A entidade questiona o número de 400 mil propriedades rurais que seriam afetadas pelos novos critérios e que inviabilizariam a produção agrícola do país. “Na realidade, este número corresponde a apenas 10% das propriedades rurais, embora ocupem 42,6% das terras. Com efeito, das 4.238.447 propriedades cadastradas pelo Incra [Instituto Nacional de Colonização e Reforma Agrária], 3.838.000, ou seja, 90% não seriam afetadas pela medida. São estas propriedades as que garantem 70% do alimento que é posto na mesa dos brasileiros”, coloca o documento da comissão.

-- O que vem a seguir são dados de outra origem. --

(* ===== verification/CodePoints.v ===== *)
(** * Strings as sequences of code points

    Slicing, searching and the character classes of regular expressions are
    simplest on the code points of a string.  [decode] and [encode] convert
    between a string, which is its UTF-8 encoding, and its code points. *)
From stdpp Require Import base list strings.
From Stdlib Require Import NArith Lia.
From S2P Require Import Prelude.
#[local] Open Scope N_scope.

Definition text : Type := list N.

Definition byte (n : N) : Ascii.ascii := Ascii.ascii_of_N n.

Definition encode_code (c : N) (rest : string) : string :=
  if c <? 128 then String (byte c) rest
  else if c <? 2048 then String (byte (192 + c / 64)) (String (byte (128 + c mod 64)) rest)
  else if c <? 65536 then
    String (byte (224 + c / 4096)) (String (byte (128 + c / 64 mod 64)) (String (byte (128 + c mod 64)) rest))
  else
    String (byte (240 + c / 262144)) (String (byte (128 + c / 4096 mod 64))
      (String (byte (128 + c / 64 mod 64)) (String (byte (128 + c mod 64)) rest))).

Definition encode (t : text) : string := foldr encode_code EmptyString t.

(** The length of a sequence is told by its first byte. *)
Fixpoint decode (s : string) : text :=
  match s with
  | EmptyString => []
  | String a s1 =>
      let x := Ascii.N_of_ascii a in
      if x <? 192 then x :: decode s1
      else match s1 with
      | EmptyString => []
      | String b s2 =>
          let y := Ascii.N_of_ascii b mod 64 in
          if x <? 224 then ((x - 192) * 64 + y) :: decode s2
          else match s2 with
          | EmptyString => []
          | String c s3 =>
              let z := Ascii.N_of_ascii c mod 64 in
              if x <? 240 then ((x - 224) * 4096 + y * 64 + z) :: decode s3
              else match s3 with
              | EmptyString => []
              | String d s4 =>
                  ((x - 240) * 262144 + y * 4096 + z * 64 + Ascii.N_of_ascii d mod 64) :: decode s4
              end
          end
      end
  end.

(** Code points are below 1114112; the encoding is faithful below [2 ^ 22]. *)
Definition code_ok (c : N) : Prop := c < 4194304.

Lemma byte_value n : n < 256 -> Ascii.N_of_ascii (byte n) = n.
Proof. apply Ascii.N_ascii_embedding. Qed.

Lemma byte_continuation n : n < 256 -> is_continuation (byte n) = (128 <=? n) && (n <? 192).
Proof.
  intros Hn. unfold is_continuation, Ascii.nat_of_ascii. rewrite byte_value by done.
  destruct (N.leb_spec 128 n), (N.ltb_spec n 192), (Nat.leb_spec 128 (N.to_nat n)), (Nat.ltb_spec (N.to_nat n) 192);
    done || lia.
Qed.

(** The digits of a code point in base 64. *)
Lemma digits_64 c : exists a b d e, c = a * 262144 + b * 4096 + d * 64 + e /\ b < 64 /\ d < 64 /\ e < 64 /\
  c mod 64 = e /\ c / 64 = a * 4096 + b * 64 + d /\ c / 64 mod 64 = d /\ c / 4096 = a * 64 + b /\
  c / 4096 mod 64 = b /\ c / 262144 = a.
Proof.
  exists (c / 262144), (c / 4096 mod 64), (c / 64 mod 64), (c mod 64).
  assert (E1 : c / 4096 = c / 64 / 64) by (rewrite N.Div0.div_div; done).
  assert (E2 : c / 262144 = c / 4096 / 64) by (rewrite N.Div0.div_div; done).
  rewrite E2, E1. pose proof (N.div_mod c 64). pose proof (N.div_mod (c / 64) 64). pose proof (N.div_mod (c / 64 / 64) 64).
  pose proof (N.mod_lt c 64). pose proof (N.mod_lt (c / 64) 64). pose proof (N.mod_lt (c / 64 / 64) 64). lia.
Qed.

Ltac code_bytes c :=
  let a := fresh "a" in let b := fresh "b" in let d := fresh "d" in let e := fresh "e" in
  destruct (digits_64 c) as (a & b & d & e & ? & ? & ? & ? & E1 & E2 & E3 & E4 & E5 & E6);
  rewrite ?E1, ?E3, ?E5, ?E6; rewrite ?E2, ?E4.

Lemma str_len_encode_code c rest : code_ok c -> str_len (encode_code c rest) = S (str_len rest).
Proof.
  unfold code_ok, encode_code. intros Hc. code_bytes c.
  destruct (N.ltb_spec c 128); [|destruct (N.ltb_spec c 2048); [|destruct (N.ltb_spec c 65536)]]; cbn [str_len];
    rewrite !byte_continuation by lia;
    repeat match goal with |- context [N.leb ?x ?y] => destruct (N.leb_spec x y); try lia end;
    repeat match goal with |- context [N.ltb ?x ?y] => destruct (N.ltb_spec x y); try lia end; done.
Qed.

Lemma str_len_encode t : Forall code_ok t -> str_len (encode t) = length t.
Proof. induction 1 as [|c t Hc _ IH]; [done|]. simpl. by rewrite str_len_encode_code, IH. Qed.

Lemma continuation_bits x : x < 64 -> (128 + x) mod 64 = x.
Proof. intros Hx. change (128 + x) with (2 * 64 + x). rewrite N.add_comm, N.Div0.mod_add. by apply N.mod_small. Qed.

Lemma decode_encode_code c rest : code_ok c -> decode (encode_code c rest) = c :: decode rest.
Proof.
  unfold code_ok, encode_code. intros Hc. code_bytes c.
  destruct (N.ltb_spec c 128) as [|]; [|destruct (N.ltb_spec c 2048) as [|]; [|destruct (N.ltb_spec c 65536) as [|]]];
    cbn [decode]; rewrite !byte_value by lia;
    repeat match goal with |- context [N.ltb ?x ?y] => destruct (N.ltb_spec x y); try lia end; f_equal;
    repeat (rewrite continuation_bits by lia); lia.
Qed.

Lemma decode_encode t : Forall code_ok t -> decode (encode t) = t.
Proof. induction 1 as [|c t Hc _ IH]; [done|]. simpl. by rewrite decode_encode_code, IH. Qed.

Lemma decode_ok s : Forall code_ok (decode s).
Proof.
  assert (Hb : forall a, Ascii.N_of_ascii a < 256) by apply Ascii.N_ascii_bounded.
  assert (Hm : forall a, a mod 64 < 64) by (intros a; by apply N.mod_lt).
  enough (H : forall n s, (String.length s <= n)%nat -> Forall code_ok (decode s)) by eauto.
  intros n. induction n as [|n IH]; intros [|a s1] Hl; [constructor|simpl in Hl; lia|constructor|].
  cbn [decode String.length] in *. pose proof (Hb a). unfold code_ok.
  destruct (N.ltb_spec (Ascii.N_of_ascii a) 192); [constructor; [lia|apply IH; lia]|].
  destruct s1 as [|b s2]; [constructor|]. pose proof (Hm (Ascii.N_of_ascii b)). cbn [String.length] in Hl.
  destruct (N.ltb_spec (Ascii.N_of_ascii a) 224); [constructor; [lia|apply IH; lia]|].
  destruct s2 as [|c s3]; [constructor|]. pose proof (Hm (Ascii.N_of_ascii c)). cbn [String.length] in Hl.
  destruct (N.ltb_spec (Ascii.N_of_ascii a) 240); [constructor; [lia|apply IH; lia]|].
  destruct s3 as [|d s4]; [constructor|]. pose proof (Hm (Ascii.N_of_ascii d)). cbn [String.length] in Hl.
  constructor; [lia|apply IH; lia].
Qed.

(** ** Operations on code points *)

(** [str.isspace], and the class [\s] of regular expressions. *)
Definition space (c : N) : bool :=
  ((9 <=? c) && (c <=? 13)) || ((28 <=? c) && (c <=? 32)) || (c =? 133) || (c =? 160) || (c =? 5760)
  || ((8192 <=? c) && (c <=? 8202)) || (c =? 8232) || (c =? 8233) || (c =? 8239) || (c =? 8287) || (c =? 12288).

(** [s.lstrip()], [s.rstrip()], [s.strip()]. *)
Fixpoint tlstrip (t : text) : text :=
  match t with
  | c :: t' => if space c then tlstrip t' else t
  | [] => []
  end.

Definition trstrip (t : text) : text := rev (tlstrip (rev t)).
Definition tstrip (t : text) : text := trstrip (tlstrip t).

(** The longest prefix in a class, and the rest. *)
Fixpoint span (p : N -> bool) (t : text) : text * text :=
  match t with
  | c :: t' => if p c then let (a, b) := span p t' in (c :: a, b) else ([], t)
  | [] => ([], [])
  end.

(** [sep.join(parts)]. *)
Fixpoint tjoin (sep : text) (l : list text) : text :=
  match l with
  | [] => []
  | [t] => t
  | t :: l' => t ++ sep ++ tjoin sep l'
  end.

(** The boundaries of [str.splitlines] that are one code point. *)
Definition line_break (c : N) : bool :=
  ((10 <=? c) && (c <=? 13)) || ((28 <=? c) && (c <=? 30)) || (c =? 133) || (c =? 8232) || (c =? 8233).

(** [s.splitlines()]; [current] is the open line. *)
Fixpoint tsplitlines_from (current t : text) : list text :=
  match t with
  | [] => match current with [] => [] | _ => [current] end
  | c :: t' =>
      if c =? 13 then
        match t' with
        | d :: t'' => if d =? 10 then current :: tsplitlines_from [] t'' else current :: tsplitlines_from [] t'
        | [] => [current]
        end
      else if line_break c then current :: tsplitlines_from [] t'
      else tsplitlines_from (current ++ [c]) t'
  end.

Definition tsplitlines (t : text) : list text := tsplitlines_from [] t.

(** [s.split()]: the maximal parts without whitespace. *)
Fixpoint words_from (current t : text) : list text :=
  match t with
  | [] => match current with [] => [] | _ => [current] end
  | c :: t' =>
      if space c then match current with [] => words_from [] t' | _ => current :: words_from [] t' end
      else words_from (current ++ [c]) t'
  end.

Definition words (t : text) : list text := words_from [] t.

(** [re.sub(r"\s+", " ", s)]. *)
Fixpoint compact_spaces (t : text) : text :=
  match t with
  | [] => []
  | c :: t' =>
      if space c then match t' with
                      | d :: _ => if space d then compact_spaces t' else 32 :: compact_spaces t'
                      | [] => [32]
                      end
      else c :: compact_spaces t'
  end.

“Onde há maior concentração de sem-terra é onde o número de assentamentos é menor. E isso justamente ao lado de áreas improdutivas, que a atualização dos índices poderia facilmente disponibilizar para assentamento das famílias”, emenda a nota. Segundo a CPT, há uma concentração de ocupações e acampamentos nas Regiões Nordeste e Centro-Sul, em descompasso com os assentamentos instalados pelo governo na Amazônia. “Fica claro, pois, que onde há mais procura por terra, no Nordeste e no Centro-Sul, há menos disponibilidade de terras. E um dos fatores que limita esta disponibilidade são os índices defasados de produtividade”.